Exercise directions:
Beneath this task are records; count the lines among them that contain the word "mkLoader" and answer with the number only.

Input data:
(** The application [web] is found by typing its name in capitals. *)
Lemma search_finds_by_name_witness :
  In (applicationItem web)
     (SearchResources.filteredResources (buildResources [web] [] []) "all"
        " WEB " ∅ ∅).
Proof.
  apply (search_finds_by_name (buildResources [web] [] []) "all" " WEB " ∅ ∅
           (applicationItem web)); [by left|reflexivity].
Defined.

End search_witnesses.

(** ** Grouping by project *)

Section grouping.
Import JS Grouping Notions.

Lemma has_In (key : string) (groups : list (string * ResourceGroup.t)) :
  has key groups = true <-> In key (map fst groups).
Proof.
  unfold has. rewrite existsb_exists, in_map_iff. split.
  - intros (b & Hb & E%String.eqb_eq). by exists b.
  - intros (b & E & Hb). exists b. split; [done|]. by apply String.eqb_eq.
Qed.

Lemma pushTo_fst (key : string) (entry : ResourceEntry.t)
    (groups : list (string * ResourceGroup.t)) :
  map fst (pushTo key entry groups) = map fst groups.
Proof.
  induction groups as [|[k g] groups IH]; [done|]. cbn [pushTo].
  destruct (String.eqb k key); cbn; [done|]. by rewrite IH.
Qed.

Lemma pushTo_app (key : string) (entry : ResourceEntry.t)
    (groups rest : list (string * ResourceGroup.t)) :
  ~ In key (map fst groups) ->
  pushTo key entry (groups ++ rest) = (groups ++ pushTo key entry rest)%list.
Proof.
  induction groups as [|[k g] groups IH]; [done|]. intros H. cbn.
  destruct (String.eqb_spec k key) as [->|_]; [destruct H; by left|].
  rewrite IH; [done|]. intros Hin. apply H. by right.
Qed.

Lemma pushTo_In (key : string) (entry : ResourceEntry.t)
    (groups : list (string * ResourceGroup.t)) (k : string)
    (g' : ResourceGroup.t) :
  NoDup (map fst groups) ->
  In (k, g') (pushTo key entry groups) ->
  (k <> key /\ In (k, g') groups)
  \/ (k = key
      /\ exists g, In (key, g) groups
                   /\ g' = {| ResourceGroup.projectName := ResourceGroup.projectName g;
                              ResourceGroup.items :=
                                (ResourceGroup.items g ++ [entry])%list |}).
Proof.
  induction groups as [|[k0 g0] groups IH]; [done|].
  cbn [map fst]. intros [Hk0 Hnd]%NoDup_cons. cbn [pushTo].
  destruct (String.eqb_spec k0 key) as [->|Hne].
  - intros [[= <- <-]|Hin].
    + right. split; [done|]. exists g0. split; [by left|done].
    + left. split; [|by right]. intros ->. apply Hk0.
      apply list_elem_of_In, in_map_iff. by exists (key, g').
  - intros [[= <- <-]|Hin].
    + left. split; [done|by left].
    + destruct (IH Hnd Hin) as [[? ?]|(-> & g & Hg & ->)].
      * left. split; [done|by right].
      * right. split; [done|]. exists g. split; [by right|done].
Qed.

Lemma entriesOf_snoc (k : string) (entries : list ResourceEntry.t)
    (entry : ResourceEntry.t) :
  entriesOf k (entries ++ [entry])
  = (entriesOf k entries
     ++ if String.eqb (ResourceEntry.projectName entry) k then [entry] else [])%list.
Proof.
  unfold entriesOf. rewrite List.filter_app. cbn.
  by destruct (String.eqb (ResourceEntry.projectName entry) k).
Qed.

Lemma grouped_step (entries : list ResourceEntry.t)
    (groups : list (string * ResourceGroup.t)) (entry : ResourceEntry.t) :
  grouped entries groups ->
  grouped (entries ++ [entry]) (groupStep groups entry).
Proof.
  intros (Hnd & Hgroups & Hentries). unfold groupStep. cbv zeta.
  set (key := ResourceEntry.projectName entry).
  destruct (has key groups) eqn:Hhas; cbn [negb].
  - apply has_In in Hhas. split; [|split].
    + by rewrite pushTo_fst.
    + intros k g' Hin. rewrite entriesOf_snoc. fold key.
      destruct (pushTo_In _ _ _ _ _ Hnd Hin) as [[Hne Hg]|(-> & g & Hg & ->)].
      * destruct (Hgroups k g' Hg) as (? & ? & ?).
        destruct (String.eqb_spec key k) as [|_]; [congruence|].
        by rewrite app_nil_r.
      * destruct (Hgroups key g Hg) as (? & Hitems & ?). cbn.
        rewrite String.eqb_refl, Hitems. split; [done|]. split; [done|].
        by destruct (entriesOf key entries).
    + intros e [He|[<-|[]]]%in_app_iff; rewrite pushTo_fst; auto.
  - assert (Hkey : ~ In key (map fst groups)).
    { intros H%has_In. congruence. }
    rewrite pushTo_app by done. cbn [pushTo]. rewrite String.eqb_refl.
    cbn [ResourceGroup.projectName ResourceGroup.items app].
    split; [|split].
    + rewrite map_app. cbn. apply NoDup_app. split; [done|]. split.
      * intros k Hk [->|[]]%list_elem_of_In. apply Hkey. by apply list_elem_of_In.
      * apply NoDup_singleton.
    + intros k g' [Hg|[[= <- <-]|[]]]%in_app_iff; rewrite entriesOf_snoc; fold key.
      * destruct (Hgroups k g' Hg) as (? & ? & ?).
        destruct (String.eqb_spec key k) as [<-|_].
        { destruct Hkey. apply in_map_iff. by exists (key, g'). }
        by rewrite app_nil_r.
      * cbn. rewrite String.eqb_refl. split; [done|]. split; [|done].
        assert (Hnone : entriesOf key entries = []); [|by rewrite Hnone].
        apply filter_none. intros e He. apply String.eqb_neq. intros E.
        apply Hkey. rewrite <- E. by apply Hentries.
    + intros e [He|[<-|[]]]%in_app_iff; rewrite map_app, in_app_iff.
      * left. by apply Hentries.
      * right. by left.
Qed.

--

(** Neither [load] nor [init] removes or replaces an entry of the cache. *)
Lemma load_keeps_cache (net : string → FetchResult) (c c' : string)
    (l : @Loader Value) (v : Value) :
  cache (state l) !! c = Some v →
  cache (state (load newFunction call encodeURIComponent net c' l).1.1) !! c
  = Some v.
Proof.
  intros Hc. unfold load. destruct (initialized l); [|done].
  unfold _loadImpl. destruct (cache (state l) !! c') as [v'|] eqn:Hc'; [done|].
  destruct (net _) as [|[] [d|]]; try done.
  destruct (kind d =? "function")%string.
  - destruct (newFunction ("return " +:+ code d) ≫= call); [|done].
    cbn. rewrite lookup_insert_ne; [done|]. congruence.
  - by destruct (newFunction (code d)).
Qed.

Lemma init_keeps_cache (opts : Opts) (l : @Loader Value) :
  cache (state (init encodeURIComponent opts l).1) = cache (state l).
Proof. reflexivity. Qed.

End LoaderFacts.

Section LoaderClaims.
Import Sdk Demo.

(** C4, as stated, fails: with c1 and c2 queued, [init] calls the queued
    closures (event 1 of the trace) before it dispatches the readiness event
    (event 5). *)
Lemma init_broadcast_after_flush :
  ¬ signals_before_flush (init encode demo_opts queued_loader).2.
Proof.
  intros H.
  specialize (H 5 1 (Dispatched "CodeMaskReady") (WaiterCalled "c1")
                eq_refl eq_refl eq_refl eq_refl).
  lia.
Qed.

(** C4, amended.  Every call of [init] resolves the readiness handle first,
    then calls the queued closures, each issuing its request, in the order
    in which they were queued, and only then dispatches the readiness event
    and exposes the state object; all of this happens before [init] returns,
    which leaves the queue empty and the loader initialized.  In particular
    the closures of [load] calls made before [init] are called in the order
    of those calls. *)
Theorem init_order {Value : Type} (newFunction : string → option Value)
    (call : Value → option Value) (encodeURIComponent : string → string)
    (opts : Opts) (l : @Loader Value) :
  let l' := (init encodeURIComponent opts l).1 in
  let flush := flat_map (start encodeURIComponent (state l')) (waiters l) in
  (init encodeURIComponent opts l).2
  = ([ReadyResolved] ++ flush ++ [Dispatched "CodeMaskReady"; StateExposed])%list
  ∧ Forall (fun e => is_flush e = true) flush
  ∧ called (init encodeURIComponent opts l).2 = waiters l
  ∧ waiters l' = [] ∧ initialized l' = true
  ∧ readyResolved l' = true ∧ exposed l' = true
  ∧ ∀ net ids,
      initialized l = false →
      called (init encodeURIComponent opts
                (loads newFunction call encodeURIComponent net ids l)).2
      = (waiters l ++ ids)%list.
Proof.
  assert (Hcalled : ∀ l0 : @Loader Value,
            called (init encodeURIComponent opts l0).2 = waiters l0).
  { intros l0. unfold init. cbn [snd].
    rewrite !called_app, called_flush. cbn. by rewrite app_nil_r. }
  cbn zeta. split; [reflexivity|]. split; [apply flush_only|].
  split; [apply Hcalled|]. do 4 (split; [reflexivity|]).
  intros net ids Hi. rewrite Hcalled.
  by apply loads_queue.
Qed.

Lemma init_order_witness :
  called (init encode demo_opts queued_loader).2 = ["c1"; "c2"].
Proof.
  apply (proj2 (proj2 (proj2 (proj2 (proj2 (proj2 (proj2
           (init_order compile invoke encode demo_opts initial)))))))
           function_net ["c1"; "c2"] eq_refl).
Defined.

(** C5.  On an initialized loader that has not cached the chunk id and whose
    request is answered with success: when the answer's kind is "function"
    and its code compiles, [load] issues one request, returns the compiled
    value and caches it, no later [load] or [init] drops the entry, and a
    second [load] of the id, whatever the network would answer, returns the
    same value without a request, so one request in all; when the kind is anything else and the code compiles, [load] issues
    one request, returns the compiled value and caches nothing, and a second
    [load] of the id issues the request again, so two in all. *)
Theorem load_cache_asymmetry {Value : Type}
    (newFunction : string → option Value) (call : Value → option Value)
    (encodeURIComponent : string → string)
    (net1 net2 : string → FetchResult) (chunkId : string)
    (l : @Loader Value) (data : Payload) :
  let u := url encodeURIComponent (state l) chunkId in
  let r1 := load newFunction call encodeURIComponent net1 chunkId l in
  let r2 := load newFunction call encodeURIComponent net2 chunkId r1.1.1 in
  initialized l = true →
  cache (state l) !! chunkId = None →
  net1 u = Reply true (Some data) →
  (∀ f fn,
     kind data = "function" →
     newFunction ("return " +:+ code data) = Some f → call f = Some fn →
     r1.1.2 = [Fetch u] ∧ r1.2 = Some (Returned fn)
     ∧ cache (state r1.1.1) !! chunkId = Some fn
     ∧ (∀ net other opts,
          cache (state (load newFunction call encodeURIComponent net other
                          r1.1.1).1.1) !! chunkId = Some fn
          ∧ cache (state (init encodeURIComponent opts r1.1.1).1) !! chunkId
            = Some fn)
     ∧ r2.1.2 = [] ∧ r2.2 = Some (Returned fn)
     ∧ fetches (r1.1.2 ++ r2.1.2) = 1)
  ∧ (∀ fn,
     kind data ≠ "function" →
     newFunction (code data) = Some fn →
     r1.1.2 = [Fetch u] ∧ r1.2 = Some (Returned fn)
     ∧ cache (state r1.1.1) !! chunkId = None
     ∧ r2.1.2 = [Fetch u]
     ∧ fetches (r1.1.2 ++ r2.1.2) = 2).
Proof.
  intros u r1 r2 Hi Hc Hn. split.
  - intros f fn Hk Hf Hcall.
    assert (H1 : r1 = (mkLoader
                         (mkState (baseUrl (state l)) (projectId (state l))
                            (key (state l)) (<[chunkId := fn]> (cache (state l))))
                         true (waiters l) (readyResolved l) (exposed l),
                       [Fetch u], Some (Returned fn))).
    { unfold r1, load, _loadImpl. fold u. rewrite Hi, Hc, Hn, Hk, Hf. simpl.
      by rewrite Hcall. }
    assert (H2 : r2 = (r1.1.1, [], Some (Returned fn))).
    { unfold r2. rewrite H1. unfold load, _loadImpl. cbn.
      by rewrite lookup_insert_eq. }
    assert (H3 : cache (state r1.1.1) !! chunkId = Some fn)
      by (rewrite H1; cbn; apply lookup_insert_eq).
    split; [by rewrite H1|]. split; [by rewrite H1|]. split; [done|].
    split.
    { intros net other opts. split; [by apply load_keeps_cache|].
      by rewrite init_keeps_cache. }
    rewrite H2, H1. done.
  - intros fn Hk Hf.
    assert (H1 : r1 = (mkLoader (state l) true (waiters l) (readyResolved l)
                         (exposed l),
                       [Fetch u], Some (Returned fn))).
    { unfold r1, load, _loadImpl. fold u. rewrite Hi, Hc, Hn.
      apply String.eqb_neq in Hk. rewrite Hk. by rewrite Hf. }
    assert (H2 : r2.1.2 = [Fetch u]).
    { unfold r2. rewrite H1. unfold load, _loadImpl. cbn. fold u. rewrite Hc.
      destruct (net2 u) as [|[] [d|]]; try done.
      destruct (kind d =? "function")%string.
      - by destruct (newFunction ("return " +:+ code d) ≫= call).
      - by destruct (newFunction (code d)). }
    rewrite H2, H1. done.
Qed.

Response to this exercise:
2